> **Records supplied**:
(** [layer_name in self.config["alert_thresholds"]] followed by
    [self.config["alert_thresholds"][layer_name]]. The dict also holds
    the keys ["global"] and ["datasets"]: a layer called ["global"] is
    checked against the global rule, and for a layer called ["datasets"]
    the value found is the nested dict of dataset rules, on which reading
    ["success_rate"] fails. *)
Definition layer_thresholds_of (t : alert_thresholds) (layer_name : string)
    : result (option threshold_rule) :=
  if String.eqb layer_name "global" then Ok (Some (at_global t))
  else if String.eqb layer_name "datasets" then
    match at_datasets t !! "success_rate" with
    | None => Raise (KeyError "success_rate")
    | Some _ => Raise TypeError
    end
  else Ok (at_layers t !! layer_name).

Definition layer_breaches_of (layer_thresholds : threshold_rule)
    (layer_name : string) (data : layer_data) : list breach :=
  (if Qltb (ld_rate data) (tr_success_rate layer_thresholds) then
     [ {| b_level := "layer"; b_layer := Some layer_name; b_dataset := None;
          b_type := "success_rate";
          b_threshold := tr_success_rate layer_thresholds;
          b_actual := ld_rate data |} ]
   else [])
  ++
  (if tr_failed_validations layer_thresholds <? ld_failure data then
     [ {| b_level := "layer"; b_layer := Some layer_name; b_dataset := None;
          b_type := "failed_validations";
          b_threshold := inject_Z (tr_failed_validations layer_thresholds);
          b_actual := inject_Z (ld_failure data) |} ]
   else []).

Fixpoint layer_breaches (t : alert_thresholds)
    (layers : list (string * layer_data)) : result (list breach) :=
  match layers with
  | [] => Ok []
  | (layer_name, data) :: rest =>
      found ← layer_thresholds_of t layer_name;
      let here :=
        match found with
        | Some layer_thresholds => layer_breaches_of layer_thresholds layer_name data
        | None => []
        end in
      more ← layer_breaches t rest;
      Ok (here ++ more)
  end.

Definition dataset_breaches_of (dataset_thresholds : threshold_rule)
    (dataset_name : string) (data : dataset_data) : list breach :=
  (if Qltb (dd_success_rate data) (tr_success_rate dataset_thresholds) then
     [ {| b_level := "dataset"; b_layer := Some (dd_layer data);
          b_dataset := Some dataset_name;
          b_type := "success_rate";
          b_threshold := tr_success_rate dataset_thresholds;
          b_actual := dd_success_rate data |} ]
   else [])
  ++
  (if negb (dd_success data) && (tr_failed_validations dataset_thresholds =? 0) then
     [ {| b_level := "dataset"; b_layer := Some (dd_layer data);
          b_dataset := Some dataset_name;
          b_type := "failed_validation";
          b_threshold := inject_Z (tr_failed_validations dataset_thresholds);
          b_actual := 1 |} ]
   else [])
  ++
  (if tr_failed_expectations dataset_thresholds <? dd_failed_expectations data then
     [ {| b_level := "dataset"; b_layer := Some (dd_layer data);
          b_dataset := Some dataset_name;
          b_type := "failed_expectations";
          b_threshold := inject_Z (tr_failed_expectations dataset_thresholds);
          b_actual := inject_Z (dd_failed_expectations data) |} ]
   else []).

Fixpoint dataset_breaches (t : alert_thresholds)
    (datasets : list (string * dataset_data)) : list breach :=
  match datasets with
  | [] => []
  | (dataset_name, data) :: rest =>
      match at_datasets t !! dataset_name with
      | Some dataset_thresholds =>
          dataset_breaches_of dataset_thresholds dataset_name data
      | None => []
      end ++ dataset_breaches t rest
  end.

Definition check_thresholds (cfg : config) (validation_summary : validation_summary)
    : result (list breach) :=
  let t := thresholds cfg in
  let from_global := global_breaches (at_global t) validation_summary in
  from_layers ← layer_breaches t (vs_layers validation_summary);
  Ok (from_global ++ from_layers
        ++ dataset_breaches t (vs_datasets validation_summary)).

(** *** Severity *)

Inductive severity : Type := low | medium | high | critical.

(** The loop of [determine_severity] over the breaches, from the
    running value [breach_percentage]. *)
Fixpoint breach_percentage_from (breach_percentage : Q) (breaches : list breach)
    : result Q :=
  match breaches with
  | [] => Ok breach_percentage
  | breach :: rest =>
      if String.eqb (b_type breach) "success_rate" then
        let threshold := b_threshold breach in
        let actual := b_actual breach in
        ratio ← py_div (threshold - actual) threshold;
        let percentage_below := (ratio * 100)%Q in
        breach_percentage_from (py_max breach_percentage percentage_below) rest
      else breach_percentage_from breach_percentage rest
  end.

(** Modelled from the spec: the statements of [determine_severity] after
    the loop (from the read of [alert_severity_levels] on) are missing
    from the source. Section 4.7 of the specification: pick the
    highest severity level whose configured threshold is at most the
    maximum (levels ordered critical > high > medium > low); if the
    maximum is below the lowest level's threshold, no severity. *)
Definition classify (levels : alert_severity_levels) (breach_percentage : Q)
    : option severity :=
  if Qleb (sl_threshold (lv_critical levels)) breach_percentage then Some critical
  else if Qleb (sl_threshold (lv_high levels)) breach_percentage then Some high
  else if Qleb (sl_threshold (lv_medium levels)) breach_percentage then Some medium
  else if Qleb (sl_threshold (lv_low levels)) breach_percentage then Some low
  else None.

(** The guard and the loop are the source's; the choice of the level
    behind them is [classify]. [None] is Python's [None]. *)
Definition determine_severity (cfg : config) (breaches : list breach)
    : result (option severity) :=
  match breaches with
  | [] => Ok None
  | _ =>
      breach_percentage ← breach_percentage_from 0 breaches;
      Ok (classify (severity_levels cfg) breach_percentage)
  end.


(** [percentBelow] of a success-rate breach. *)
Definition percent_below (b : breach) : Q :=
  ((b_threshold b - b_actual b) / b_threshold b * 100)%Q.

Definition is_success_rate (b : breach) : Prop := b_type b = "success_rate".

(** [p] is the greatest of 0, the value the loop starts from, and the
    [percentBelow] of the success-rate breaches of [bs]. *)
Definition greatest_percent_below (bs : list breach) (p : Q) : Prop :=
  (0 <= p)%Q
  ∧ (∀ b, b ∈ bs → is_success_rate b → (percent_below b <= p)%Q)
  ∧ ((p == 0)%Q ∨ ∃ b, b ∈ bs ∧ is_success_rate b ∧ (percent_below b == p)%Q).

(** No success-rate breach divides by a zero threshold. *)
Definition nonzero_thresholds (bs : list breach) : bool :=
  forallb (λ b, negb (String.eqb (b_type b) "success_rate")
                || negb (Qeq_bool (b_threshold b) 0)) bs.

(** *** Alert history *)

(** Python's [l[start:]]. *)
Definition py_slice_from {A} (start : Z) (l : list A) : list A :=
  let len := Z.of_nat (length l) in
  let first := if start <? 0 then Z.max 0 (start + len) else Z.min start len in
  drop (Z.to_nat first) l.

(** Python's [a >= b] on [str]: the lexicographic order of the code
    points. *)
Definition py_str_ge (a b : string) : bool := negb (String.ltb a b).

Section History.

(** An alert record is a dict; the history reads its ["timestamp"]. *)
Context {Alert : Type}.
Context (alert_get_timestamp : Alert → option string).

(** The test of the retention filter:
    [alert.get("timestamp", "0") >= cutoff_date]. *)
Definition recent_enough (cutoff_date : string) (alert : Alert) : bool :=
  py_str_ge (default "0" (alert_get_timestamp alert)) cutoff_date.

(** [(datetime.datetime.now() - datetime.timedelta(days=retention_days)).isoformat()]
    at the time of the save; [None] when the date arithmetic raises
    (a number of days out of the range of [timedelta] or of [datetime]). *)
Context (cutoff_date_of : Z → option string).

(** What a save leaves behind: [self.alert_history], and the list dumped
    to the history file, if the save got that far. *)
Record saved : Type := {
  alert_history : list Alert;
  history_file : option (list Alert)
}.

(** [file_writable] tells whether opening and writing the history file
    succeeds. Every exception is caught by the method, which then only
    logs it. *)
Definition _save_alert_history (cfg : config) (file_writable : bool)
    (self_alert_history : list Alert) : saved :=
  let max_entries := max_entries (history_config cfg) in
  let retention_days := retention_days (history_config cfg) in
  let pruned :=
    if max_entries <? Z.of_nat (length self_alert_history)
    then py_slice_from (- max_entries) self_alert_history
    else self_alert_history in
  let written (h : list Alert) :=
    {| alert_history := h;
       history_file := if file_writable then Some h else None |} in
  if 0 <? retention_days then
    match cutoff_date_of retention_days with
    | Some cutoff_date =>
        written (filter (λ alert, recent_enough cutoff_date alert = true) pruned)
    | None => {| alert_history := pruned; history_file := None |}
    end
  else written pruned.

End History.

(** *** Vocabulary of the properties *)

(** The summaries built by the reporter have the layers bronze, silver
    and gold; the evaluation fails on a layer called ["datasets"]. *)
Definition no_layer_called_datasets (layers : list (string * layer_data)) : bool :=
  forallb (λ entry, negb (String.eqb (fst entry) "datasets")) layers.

> **What you have to do**: Report how many lines of the data hold the string "result"; give only the number.

> **Your response**: 5